Input data Start Marker

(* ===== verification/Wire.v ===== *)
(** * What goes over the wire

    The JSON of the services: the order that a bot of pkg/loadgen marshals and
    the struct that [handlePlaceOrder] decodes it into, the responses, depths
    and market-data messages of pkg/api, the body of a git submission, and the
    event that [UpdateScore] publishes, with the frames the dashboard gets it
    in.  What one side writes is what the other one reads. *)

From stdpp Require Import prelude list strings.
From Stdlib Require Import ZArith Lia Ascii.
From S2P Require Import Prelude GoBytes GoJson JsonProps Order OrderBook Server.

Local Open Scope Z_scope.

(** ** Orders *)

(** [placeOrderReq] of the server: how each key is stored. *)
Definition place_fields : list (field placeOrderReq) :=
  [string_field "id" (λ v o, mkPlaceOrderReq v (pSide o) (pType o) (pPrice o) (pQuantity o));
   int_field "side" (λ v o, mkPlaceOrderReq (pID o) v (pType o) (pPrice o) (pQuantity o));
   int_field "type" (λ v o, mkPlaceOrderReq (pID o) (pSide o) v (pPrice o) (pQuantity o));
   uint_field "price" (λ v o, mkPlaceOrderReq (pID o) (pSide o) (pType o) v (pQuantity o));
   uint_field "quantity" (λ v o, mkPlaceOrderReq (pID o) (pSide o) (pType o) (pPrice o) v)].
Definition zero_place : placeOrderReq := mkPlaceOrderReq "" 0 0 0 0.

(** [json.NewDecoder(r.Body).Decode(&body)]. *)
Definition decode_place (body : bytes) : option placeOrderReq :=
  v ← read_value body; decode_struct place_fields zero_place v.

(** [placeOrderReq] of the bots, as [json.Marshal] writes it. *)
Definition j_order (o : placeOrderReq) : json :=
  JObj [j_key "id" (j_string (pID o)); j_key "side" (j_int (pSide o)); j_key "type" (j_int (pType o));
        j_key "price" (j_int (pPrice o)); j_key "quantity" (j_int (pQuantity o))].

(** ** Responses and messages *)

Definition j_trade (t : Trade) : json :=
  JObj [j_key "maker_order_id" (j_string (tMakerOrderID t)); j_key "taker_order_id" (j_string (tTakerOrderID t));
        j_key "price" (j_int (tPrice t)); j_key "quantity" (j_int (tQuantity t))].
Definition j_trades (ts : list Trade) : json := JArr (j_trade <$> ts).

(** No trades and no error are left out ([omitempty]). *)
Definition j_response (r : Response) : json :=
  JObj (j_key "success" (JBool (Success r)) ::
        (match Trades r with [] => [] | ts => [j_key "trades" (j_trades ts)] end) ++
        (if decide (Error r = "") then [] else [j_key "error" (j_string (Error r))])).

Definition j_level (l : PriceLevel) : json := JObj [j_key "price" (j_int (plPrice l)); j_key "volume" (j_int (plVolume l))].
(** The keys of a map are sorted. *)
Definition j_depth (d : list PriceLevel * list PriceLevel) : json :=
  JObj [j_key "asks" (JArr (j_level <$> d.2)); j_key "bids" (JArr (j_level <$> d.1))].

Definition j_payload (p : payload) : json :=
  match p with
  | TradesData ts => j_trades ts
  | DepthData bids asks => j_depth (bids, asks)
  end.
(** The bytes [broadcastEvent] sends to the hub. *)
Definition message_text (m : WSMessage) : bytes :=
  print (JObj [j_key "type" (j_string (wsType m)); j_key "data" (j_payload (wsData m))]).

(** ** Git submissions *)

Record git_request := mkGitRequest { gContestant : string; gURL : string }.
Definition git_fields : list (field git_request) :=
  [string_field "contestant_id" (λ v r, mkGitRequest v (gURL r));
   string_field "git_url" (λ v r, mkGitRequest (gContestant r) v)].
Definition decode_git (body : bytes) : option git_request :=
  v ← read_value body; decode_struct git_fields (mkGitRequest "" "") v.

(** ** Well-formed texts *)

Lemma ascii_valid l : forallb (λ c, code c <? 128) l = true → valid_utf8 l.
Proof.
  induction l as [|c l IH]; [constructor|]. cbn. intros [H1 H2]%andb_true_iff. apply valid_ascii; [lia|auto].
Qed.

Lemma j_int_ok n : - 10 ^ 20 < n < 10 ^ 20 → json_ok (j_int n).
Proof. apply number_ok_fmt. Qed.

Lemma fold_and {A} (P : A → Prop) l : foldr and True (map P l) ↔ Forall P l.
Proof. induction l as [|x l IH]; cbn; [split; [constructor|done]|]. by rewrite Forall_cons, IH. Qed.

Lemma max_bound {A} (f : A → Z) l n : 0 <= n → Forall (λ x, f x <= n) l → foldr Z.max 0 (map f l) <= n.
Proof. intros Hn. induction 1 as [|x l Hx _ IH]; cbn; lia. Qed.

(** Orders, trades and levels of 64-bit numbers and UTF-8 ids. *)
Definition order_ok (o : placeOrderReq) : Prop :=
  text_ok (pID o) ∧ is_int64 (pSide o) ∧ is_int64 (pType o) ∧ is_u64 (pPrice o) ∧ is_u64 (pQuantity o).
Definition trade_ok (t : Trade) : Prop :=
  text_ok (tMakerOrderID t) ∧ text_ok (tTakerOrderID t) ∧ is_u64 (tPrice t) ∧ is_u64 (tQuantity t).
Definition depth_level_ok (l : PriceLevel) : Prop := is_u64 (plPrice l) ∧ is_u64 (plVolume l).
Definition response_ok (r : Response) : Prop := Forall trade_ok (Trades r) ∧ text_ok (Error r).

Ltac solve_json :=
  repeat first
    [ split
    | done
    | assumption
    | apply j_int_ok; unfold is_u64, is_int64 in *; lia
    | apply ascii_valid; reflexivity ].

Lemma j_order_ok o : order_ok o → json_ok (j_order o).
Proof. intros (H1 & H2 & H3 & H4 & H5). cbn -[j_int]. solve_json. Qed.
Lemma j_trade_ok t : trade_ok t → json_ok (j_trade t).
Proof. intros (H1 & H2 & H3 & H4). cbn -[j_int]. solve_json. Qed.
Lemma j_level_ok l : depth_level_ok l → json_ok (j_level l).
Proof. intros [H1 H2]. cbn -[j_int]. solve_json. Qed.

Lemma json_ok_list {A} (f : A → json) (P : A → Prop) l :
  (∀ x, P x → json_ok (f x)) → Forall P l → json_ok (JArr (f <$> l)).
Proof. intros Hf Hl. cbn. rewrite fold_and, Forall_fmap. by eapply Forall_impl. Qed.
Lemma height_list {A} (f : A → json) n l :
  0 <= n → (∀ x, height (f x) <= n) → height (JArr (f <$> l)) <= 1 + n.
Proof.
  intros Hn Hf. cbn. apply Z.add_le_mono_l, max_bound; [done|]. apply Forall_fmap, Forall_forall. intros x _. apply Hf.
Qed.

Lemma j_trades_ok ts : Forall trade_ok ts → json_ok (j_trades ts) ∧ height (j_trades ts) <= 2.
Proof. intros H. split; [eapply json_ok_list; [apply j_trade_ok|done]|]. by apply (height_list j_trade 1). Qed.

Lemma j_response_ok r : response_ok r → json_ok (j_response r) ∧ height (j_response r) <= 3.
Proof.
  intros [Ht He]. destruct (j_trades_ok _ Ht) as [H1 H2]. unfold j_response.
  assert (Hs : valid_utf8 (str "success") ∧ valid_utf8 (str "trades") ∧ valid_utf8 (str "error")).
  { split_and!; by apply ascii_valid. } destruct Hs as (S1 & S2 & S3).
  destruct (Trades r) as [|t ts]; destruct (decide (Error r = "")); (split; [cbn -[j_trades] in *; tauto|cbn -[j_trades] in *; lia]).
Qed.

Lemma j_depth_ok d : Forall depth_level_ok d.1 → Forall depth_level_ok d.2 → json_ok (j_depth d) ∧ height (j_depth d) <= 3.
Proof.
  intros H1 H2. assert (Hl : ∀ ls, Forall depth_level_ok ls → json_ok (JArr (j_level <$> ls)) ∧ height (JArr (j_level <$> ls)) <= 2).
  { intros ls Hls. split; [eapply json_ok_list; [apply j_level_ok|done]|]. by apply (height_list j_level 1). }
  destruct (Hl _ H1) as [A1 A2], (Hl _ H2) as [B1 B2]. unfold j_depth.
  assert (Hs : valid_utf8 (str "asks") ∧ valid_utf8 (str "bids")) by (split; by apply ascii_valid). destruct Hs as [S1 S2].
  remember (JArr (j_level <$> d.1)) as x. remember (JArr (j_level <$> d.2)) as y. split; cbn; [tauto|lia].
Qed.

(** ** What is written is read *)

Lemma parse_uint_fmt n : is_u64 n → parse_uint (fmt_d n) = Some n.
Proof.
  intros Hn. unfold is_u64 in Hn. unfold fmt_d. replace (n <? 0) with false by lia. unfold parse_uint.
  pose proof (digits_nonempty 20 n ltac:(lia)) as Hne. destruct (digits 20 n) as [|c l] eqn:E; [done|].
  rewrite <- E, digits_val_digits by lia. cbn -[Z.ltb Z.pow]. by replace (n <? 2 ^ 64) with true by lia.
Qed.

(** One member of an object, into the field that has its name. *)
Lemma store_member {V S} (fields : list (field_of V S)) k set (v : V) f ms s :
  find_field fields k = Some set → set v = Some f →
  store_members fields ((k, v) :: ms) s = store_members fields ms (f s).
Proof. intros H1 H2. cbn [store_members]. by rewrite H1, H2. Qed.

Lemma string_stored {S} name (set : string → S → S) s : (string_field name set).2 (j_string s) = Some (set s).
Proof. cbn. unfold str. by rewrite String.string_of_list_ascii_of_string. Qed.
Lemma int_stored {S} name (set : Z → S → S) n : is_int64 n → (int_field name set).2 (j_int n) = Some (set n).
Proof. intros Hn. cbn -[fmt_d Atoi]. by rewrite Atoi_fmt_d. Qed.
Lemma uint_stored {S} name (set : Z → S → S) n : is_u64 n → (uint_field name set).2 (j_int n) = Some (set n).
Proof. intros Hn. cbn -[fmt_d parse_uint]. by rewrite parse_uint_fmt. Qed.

Input data End Marker

__What the task requires__:
Go through the records and copy each line with "constructor" in it.

__Written solution__:
  induction l as [|c l IH]; [constructor|]. cbn. intros [H1 H2]%andb_true_iff. apply valid_ascii; [lia|auto].
Proof. induction l as [|x l IH]; cbn; [split; [constructor|done]|]. by rewrite Forall_cons, IH. Qed.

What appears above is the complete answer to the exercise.